MINOT – Weeds appear to plague parts of Minot as commissioners of Ward County discussed Tuesday how to deal with a property that is within city limits but not part of the city.
An abandoned, weed-filled property just south of Erik Ramstad Middle School has caused an annoyance to several of its neighbors who are within Minot city limits and must follow the city’s nuisance regulations. This property, however, has not been annexed into the city, leaving the discussion up to the county. The county can only step in if the weeds are noxious or a health hazard, according to Dana Larsen, Ward County highway engineer.

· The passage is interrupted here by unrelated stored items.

Lemma enter_run a w : notify_join_ (gos w) = true -> table w !! Name_ a = None ->
  run_alone (enter a) w = Ok (tt, entered a w).
Proof.
  intros Hj Ht. unfold enter. cbn [t_when]. erewrite run_on by apply addNodeState_run.
  erewrite run_on by (eapply updateNodeState_run; cbn [gos set_gos]; members; apply lookup_insert_eq).
  rewrite run_unsuspected, !ret_bind, run_read by done. cbn [gos set_gos]. members. rewrite Hj. cbn [andb negb t_when].
  rewrite run_atomically. unfold on, notify. run. cbn [gos set_gos]. unfold entered. members.
  by rewrite insert_insert_eq.
Qed.

(** C30: finding and entering a node are two accesses. Two threads that each
    merge an alive report of the same unknown node can both find no record of
    it; then both enter it. The node is twice in the member list and counted
    twice, its join is announced twice, and its record is the one that was
    written last, whichever of the reports is newer: the membership invariant is
    broken. *)
Theorem join_race (a b : node_state) (w : world) : let g := gos w in
  node_map_ g !! Name_ a = None -> table w !! Name_ a = None -> Name_ b = Name_ a ->
  Name_ a <> self_name g -> 0 < Dominant_ a -> 0 < Dominant_ b -> notify_join_ g = true ->
  exists w', let g' := gos w' in
    rtc pool_step (mkPool w [aliveNode a false; aliveNode b false]) (mkPool w' [Done tt; Done tt]) /\
    nodes_ g' = nodes_ g ++ [Name_ a; Name_ a] /\
    node_num_ g' = u32 (u32 (node_num_ g + 1) + 1) /\
    notified_ g' = notified_ g ++ [Joined (Name_ a); Joined (Name_ a)] /\
    node_map_ g' !! Name_ a = Some (set_Timestamp 0 b) /\ ~ inv (view w').
Proof.
  intros g Hnew Ht Hb Hself Ha Hdb Hj. exists (entered b (entered a w)). split.
  - set (ts := [aliveNode a false; aliveNode b false]).
    etrans; [apply (some_schedule 3 (aliveNode a false) (enter a) w w 0); [by apply alive_reads|done]|].
    etrans; [apply (some_schedule 3 (aliveNode b false) (enter b) w w 1); [|done]|].
    { apply alive_reads; by rewrite ?Hb. }
    etrans; [apply (run_schedule (enter a) w (entered a w) 0); [by apply enter_run|done]|].
    etrans; [apply (run_schedule (enter b) (entered a w) (entered b (entered a w)) 1); [|done]|done].
    apply enter_run; [done|]. by rewrite Hb.
  - unfold view, entered. cbn [gos set_gos]. members. rewrite Hb, <- !app_assoc, lookup_insert_eq. split_and!; [done..|].
    intros [Hi _]. pose proof (inv_nodup _ Hi) as Hn. members.
    apply NoDup_app in Hn as (_ & _ & [Hin _]%NoDup_cons). apply Hin. by left.
Qed.

(** ** A death overtaken by its refutation *)

(** What a death report does once it found the record [state] of a node that is
    not known dead, in a thread and alone. *)
Definition found (d state : node_state) : thread world unit :=
  atomically (eraseSuspicion (Name_ d)) ;;
  atomically (on sub_node_num) ;;
  if bool_decide (State_ state = STATE_DEAD) then mret tt
  else
    conf ← read conf_;
    leaving ← read is_leaving_;
    let self := bool_decide (Name_ d = conf_Name conf) in
    if self && negb leaving then fuckyou (Dominant_ d)
    else
      atomically (on (updateNodeState (Name_ d) d)) ;;
      atomically (on (removeNodeState (Name_ d))) ;;
      broadcast (copy d) ;;
      registered ← read notify_leave_;
      t_when (negb self && registered) (atomically (on (notify (Left (Name_ d))))).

Several Ward County commissioners took a look at the property several days ago.
“That weed up there is common tansy, it is not a state-listed or county-listed noxious weed,” said Derrill Fick, Ward County weed control officer. “It’s a nuisance weed, of course, but it’s not a noxious weed.”
However, Fick guessed there are probably noxious weeds in the property that aren’t visible.
“I did walk out in there a ways, and I can’t imagine there’s not a number of noxious weeds out in there,” said Chairman Jim Rostad. “I saw all kinds of weeds.”
Doug Diedrichsen, Ward County planning and zoning administrator, said even though the property is not part of the corporate city, because it is within city limits he cannot do anything about it, and it falls under the jurisdiction of the city zoning.
“You’d have to go to their planning and zoning and lobby for ordinances to cover that,” said Diedrichsen. “If you were to go to the city, I’d recommend planning commissioners that are from the city appointed to our planning and zoning board and discuss it with them, using that as an avenue to approach the city.”
Diedrichsen added that if the county were to make an ordinance on this, it must apply across the whole county where he said there are probably several other unnoticed properties like this that aren’t a problem because they are in the country.
“This is only in the spotlight because it’s right there in the neighborhood where people are developing adjacent and the annexation took place everywhere else and they left this piece out,” said Diedrichsen.
Commissioners were concerned about taking action on this property, that it would mean dealing fairly with similar properties across the county.
“Then you have another one added to the list,” said Commissioner Shelly Weppler. “As we were standing up there, I looked and there was a field full of it on the east side.”
“Whatever you adopt here, you’d have to apply to a property out by Berthold, or a property out by Douglas, or up by Kenmare so it would be uniform,” said Larsen.
“Would it be discriminatory to say only in residential neighborhoods?” Commissioner John Fjeldahl asked. “You probably don’t get these complaints out in the country.”
Rostad said he sympathizes with the frustrated owner of the property next to it.
“I’d be the same way if that was my neighbor,” said Rostad. “This is so thick. I think it could be a fire hazard. It concerns me.”
Commissioner John Pietsch said he doesn’t understand why the owners can’t be notified and a process take place for the county to eventually deal with the property, assessing it to the owners’ taxes if they do not respond.
“We have other areas in the country that probably have similar weeds, but when you’re in an area we have to look at public health and safety, and they’re probably not a public health and safety risk when they're out 20 miles in the country someplace,” said Pietsch. “But when they’re in a residential area where you’ve got little kids, and we don’t know what’s all in there. It is a concern to public health and safety.”
Fick said he would start the process by contacting the owners of the property, saying the process as a whole will probably take about 21 days.